▶ **What is needed**:
Starting at the line with "a float is [nan], an" and going on through the line with "The time matrix", reproduce each line in the records below exactly and nothing more.

++++++++++

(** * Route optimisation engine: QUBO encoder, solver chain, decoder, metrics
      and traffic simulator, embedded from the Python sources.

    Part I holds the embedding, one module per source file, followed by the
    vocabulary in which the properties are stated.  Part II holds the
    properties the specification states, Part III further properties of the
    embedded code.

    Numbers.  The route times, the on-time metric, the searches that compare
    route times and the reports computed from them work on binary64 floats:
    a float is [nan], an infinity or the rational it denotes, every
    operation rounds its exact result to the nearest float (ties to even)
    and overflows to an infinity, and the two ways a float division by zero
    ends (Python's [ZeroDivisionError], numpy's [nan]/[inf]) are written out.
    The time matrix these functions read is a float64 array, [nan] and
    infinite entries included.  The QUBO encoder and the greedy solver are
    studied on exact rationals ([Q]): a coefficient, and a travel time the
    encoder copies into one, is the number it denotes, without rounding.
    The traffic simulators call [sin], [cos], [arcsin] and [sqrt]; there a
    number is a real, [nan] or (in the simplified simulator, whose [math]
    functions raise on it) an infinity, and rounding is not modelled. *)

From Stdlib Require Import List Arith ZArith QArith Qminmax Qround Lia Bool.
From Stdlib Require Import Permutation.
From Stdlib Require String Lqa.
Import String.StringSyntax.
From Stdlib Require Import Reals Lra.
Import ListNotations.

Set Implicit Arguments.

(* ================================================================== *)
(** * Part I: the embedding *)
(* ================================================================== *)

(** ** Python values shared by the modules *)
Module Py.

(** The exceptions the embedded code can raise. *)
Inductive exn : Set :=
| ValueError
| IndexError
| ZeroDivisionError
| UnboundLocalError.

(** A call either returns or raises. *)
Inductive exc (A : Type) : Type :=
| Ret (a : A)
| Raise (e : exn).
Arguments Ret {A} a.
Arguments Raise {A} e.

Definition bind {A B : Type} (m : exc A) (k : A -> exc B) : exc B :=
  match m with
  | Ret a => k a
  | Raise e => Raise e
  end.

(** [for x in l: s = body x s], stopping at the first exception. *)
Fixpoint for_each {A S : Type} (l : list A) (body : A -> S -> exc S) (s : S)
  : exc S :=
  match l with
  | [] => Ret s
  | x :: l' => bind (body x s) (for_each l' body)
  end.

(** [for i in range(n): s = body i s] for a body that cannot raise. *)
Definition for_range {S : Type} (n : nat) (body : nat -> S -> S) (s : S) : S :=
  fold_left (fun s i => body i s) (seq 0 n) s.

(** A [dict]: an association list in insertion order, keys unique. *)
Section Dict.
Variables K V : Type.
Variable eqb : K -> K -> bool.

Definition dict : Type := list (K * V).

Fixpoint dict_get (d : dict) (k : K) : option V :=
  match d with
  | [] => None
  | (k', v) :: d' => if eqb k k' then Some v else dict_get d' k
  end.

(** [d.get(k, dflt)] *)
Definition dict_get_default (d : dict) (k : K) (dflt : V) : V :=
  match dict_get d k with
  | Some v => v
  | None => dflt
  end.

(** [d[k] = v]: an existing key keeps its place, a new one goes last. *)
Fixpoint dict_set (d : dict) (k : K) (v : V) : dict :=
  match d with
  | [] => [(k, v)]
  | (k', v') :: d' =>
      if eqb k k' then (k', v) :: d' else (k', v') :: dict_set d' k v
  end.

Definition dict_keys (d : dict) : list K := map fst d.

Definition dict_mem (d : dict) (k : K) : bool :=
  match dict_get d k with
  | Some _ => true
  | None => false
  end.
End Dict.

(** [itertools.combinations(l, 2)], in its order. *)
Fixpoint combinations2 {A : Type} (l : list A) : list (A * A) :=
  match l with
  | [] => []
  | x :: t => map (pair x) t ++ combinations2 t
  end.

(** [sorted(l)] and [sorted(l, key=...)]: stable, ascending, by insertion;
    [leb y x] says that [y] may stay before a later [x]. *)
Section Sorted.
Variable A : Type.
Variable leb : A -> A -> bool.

++++++++++

▶ **Task response**:
    a float is [nan], an infinity or the rational it denotes, every
    operation rounds its exact result to the nearest float (ties to even)
    and overflows to an infinity, and the two ways a float division by zero
    ends (Python's [ZeroDivisionError], numpy's [nan]/[inf]) are written out.
    The time matrix these functions read is a float64 array, [nan] and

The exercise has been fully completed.